La película, además de funcionar como un reboot inesperadamente sólido, está llena de pequeñas verdades incómodas que se sienten demasiado actuales. Algunas casi duelen. Una de ellas llega en voz de Nigel Kipling, cuando hablando con Andy Sachs deja caer algo que se queda contigo más de lo que quisieras: que ahora todo ese trabajo —el ojo entrenado, las referencias, los años de experiencia— tiene que pensarse en función de cómo capturar la atención de una audiencia que vive en scroll constante. Y que, al final, todo puede terminar reducido a un video de menos de 15 segundos. Peor aún: olvidado en los siguientes cinco minutos.

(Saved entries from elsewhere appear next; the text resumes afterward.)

(** ** The restore drill *)

Definition decryptBackupArchive (k : key) (content : bytes) : outcome string bytes :=
  let size := length content in
  if (size <? BACKUP_ENC_IV_LENGTH + BACKUP_ENC_AUTH_TAG_LENGTH)%nat then Throw "Encrypted archive too small to be valid"
  else
    let iv := take BACKUP_ENC_IV_LENGTH content in
    let authTag := drop (size - BACKUP_ENC_AUTH_TAG_LENGTH) content in
    let cipher := drop BACKUP_ENC_IV_LENGTH (take (size - BACKUP_ENC_AUTH_TAG_LENGTH) content) in
    match open_ k iv authTag cipher with Some b => Ok b | None => Throw "Unsupported state or unable to authenticate data" end.

(** What the archive at [path] holds, as the drill unpacks it. *)
Definition restore_archive (env : string → option string) (path : string) (content : bytes) :
    outcome string (list (string * node)) :=
  match (match getBackupEncryptionKey env with
         | Some k => if ends_with path ".enc" then decryptBackupArchive k content else Ok content
         | None => Ok content
         end) with
  | Throw e => Throw e
  | Ok archive => match untar archive with Some l => Ok l | None => Throw "tar exited with code 2" end
  end.

(** The database the drill loads: the rows of the tables it has. *)
Abbreviation drill_db := (list (string * Z)).

Definition CRITICAL_TABLES : list string := backup_tables.

(** The first file of the name in the directory itself or in one below it. *)
Definition find_json (extracted : list (string * node)) (table : string) : option bytes :=
  let name := table +:+ ".json" in
  match map_get name extracted with
  | Some (FileNode b) => Some b
  | _ => head (omap (λ e, match e.2 with DirNode files => map_get name files | FileNode _ => None end) extracted)
  end.

(** One table: [accepts] is whether the server takes the rows. *)
Definition load_table (accepts : string → list json → bool) (extracted : list (string * node)) (table : string) :
    action string drill_db unit :=
  match find_json extracted table with
  | None => mret tt
  | Some raw =>
      match JSON_parse (of_chars raw) with
      | None => throw "JSON.parse"
      | Some (JArr []) => mret tt
      | Some (JArr rows) =>
          d ← get_state;
          match map_get table d with
          | Some n => _ ← ensure (accepts table rows) "INSERT"; modify (map_set table (n + Z.of_nat (length rows)))
          | None => throw "does not exist"
          end
      | Some _ => mret tt
      end
  end.
Definition loadJsonBackupIntoTarget (accepts : string → list json → bool) (extracted : list (string * node)) :
    action string drill_db unit := for_each (load_table accepts extracted) CRITICAL_TABLES.

(** A table that does not exist counts as empty. *)
Definition countTableRows (d : drill_db) (table : string) : Z := default 0 (map_get table d).

(** [{ expected, actual }] of each table; a count that is not given is zero. *)
Definition buildTableRowCounts (tables : list string) (expected actual : list (string * Z)) : list (string * (Z * Z)) :=
  map (λ t, (t, (default 0 (map_get t expected), default 0 (map_get t actual)))) tables.
Definition allRowCountsMatch (counts : list (string * (Z * Z))) : bool := forallb (λ c, c.2.1 =? c.2.2) counts.

Record RestoreDrillLog := {
  rl_tableRowCounts : list (string * (Z * Z)); rl_result : string; rl_verifiedRestorable : bool }.

Definition buildRestoreDrillLog (counts : list (string * (Z * Z))) (restoreSucceeded : bool) : RestoreDrillLog :=
  let verified := restoreSucceeded && allRowCountsMatch counts in
  {| rl_tableRowCounts := counts; rl_result := if verified then "verified" else "failed";
     rl_verifiedRestorable := verified |}.

(** The drill on the archive [content] found at [path]; [target] is the database before it. *)
Definition runRestoreDrill (env : string → option string) (accepts : string → list json → bool) (path : string)
    (content : bytes) (expected : list (string * Z)) (target : drill_db) : RestoreDrillLog :=
  match restore_archive env path content with
  | Throw _ => buildRestoreDrillLog (buildTableRowCounts CRITICAL_TABLES expected []) false
  | Ok extracted =>
      match loadJsonBackupIntoTarget accepts extracted target with
      | (Throw _, _) => buildRestoreDrillLog (buildTableRowCounts CRITICAL_TABLES expected []) false
      | (Ok _, d) =>
          let actual := map (λ t, (t, countTableRows d t)) CRITICAL_TABLES in
          buildRestoreDrillLog (buildTableRowCounts CRITICAL_TABLES expected actual) true
      end
  end.

End backup.

(** ** The scheduler and the history *)

Record scheduler := { sc_config : BackupConfig; sc_task : option string; sc_running : bool }.

(** [start]: a running task is stopped first; an invalid schedule starts nothing. *)
Definition start_scheduler (cron_valid : string → bool) (config : option BackupConfig) (s : scheduler) : scheduler :=
  let c := default s.(sc_config) config in
  let stopped := match s.(sc_task) with Some _ => false | None => s.(sc_running) end in
  if cron_valid c.(bc_schedule) then {| sc_config := c; sc_task := Some c.(bc_schedule); sc_running := true |}
  else {| sc_config := c; sc_task := None; sc_running := stopped |}.
Definition stop_scheduler (s : scheduler) : scheduler :=
  {| sc_config := s.(sc_config); sc_task := None; sc_running := false |}.

(** [GET /admin/backup/history]: [Math.min(Math.max(parseInt(limit) || 20, 1), 100)] *)
Definition history_limit (limit : option string) : Z :=
  Z.min (Z.max (integer_value (js_or (match limit with Some s => parseInt s | None => NaN end) 20)) 1) 100.
Definition getHistory (limit : Z) (l : list BackupRecord) : list BackupRecord :=
  take (Z.to_nat limit) (order_by br_started_at (λ a b, b <? a) l).

(** ** The backups by hand of the embedded database *)

(** [entries.filter(startsWith('backup_')).sort().reverse()] *)
Definition backup_entries (d : list (string * node)) : list string :=
  order_by (λ x, x) (λ a b, String.ltb b a) (List.filter (λ e, starts_with e "backup_") (keys d)).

Y ahí es donde el conflicto de Andy pega todavía más fuerte. Porque no es que su trabajo haya perdido calidad —al contrario, sus textos son más sólidos, más ricos, más pensados que nunca—, pero simplemente no se están leyendo. No porque no sean buenos, sino porque ya no encajan con la forma en la que consumimos contenido hoy. Y eso es incluso más frustrante: hacer mejor trabajo que nunca… para una audiencia que ya no tiene el hábito (ni la paciencia) de detenerse.

And that stung.

¿Cómo puede ser que tanto trabajo, tanto conocimiento—no solo en la moda, sino en tantos otros campos—tenga que comprimirse hasta convertirse simplemente en contenido? ¿En algo que existe únicamente para ser consumido rápido, digerido más rápido y descartado casi de inmediato?

Ahí es donde esta conversación conecta de forma incómodamente perfecta con la Met Gala. Porque si hay un evento que históricamente ha representado el exceso de tiempo, de detalle, de artesanía, es este. Meses de preparación para un momento que antes se contemplaba, se analizaba, se discutía. Hoy, en cambio, se desliza. Se convierte en clip. En highlight. En “¿quién entendió el tema?” resumido en una serie de videos que duran menos que el proceso de ponerse el vestido.

La pregunta ya no es solo quién vistió mejor. Es quién logró quedarse, aunque sea unos segundos más, en una pantalla que no deja de moverse.